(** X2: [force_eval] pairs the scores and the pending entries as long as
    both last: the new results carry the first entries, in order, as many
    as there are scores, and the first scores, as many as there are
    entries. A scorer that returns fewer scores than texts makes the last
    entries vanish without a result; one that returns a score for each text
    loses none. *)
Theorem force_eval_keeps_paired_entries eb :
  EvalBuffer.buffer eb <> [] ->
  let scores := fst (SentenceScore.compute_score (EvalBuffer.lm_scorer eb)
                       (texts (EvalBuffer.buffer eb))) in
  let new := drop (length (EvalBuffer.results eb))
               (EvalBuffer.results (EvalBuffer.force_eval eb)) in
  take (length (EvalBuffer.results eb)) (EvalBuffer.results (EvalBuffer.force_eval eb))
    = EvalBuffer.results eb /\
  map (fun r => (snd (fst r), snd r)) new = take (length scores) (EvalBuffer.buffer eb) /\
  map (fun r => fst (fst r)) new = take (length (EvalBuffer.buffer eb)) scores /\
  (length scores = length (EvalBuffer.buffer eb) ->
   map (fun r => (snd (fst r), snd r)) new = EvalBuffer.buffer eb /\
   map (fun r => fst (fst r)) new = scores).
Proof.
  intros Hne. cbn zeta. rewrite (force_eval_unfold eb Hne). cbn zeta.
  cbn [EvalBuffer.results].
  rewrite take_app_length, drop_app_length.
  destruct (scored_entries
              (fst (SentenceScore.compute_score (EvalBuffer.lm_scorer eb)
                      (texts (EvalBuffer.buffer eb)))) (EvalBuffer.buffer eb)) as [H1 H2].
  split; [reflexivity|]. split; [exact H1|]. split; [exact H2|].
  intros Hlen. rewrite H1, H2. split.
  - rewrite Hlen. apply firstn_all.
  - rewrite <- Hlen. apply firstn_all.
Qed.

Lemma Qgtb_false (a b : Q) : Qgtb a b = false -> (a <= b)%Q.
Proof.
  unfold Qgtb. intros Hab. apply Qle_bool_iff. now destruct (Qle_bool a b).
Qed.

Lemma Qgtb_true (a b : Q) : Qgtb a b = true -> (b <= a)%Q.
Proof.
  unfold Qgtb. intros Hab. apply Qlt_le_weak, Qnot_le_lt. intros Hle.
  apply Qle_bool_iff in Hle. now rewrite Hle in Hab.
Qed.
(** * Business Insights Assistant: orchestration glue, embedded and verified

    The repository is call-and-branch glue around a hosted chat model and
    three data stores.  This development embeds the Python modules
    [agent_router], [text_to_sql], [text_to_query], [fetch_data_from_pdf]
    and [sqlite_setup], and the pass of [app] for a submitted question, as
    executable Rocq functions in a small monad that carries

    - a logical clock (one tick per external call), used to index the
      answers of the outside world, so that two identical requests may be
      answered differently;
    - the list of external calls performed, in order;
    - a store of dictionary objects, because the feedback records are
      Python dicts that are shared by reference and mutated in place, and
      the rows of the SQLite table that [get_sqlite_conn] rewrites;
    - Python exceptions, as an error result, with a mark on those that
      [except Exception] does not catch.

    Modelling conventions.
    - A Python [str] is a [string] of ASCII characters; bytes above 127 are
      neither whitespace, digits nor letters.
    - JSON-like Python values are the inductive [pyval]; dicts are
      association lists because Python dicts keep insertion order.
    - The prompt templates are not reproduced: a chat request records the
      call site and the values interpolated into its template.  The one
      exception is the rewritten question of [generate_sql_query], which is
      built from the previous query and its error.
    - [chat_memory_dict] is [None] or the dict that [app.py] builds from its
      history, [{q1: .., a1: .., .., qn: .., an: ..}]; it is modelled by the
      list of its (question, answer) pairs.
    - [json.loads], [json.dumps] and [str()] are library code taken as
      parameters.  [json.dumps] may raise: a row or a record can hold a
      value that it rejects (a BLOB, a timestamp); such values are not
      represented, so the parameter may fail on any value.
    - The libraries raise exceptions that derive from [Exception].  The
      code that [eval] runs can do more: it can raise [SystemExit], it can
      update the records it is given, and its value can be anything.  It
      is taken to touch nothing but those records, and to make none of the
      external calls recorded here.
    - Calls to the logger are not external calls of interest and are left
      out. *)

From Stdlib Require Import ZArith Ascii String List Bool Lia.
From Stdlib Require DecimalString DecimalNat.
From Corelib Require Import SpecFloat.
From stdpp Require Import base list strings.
*****
From the data above, reproduce word for word the lines running from the line with "apply Qle_bool_iff in" to the line with "association lists because", ends included.

### [Exercise answer]
  apply Qle_bool_iff in Hle. now rewrite Hle in Hab.
Qed.
(** * Business Insights Assistant: orchestration glue, embedded and verified

    The repository is call-and-branch glue around a hosted chat model and
    three data stores.  This development embeds the Python modules
    [agent_router], [text_to_sql], [text_to_query], [fetch_data_from_pdf]
    and [sqlite_setup], and the pass of [app] for a submitted question, as
    executable Rocq functions in a small monad that carries

    - a logical clock (one tick per external call), used to index the
      answers of the outside world, so that two identical requests may be
      answered differently;
    - the list of external calls performed, in order;
    - a store of dictionary objects, because the feedback records are
      Python dicts that are shared by reference and mutated in place, and
      the rows of the SQLite table that [get_sqlite_conn] rewrites;
    - Python exceptions, as an error result, with a mark on those that
      [except Exception] does not catch.

    Modelling conventions.
    - A Python [str] is a [string] of ASCII characters; bytes above 127 are
      neither whitespace, digits nor letters.
    - JSON-like Python values are the inductive [pyval]; dicts are
      association lists because Python dicts keep insertion order.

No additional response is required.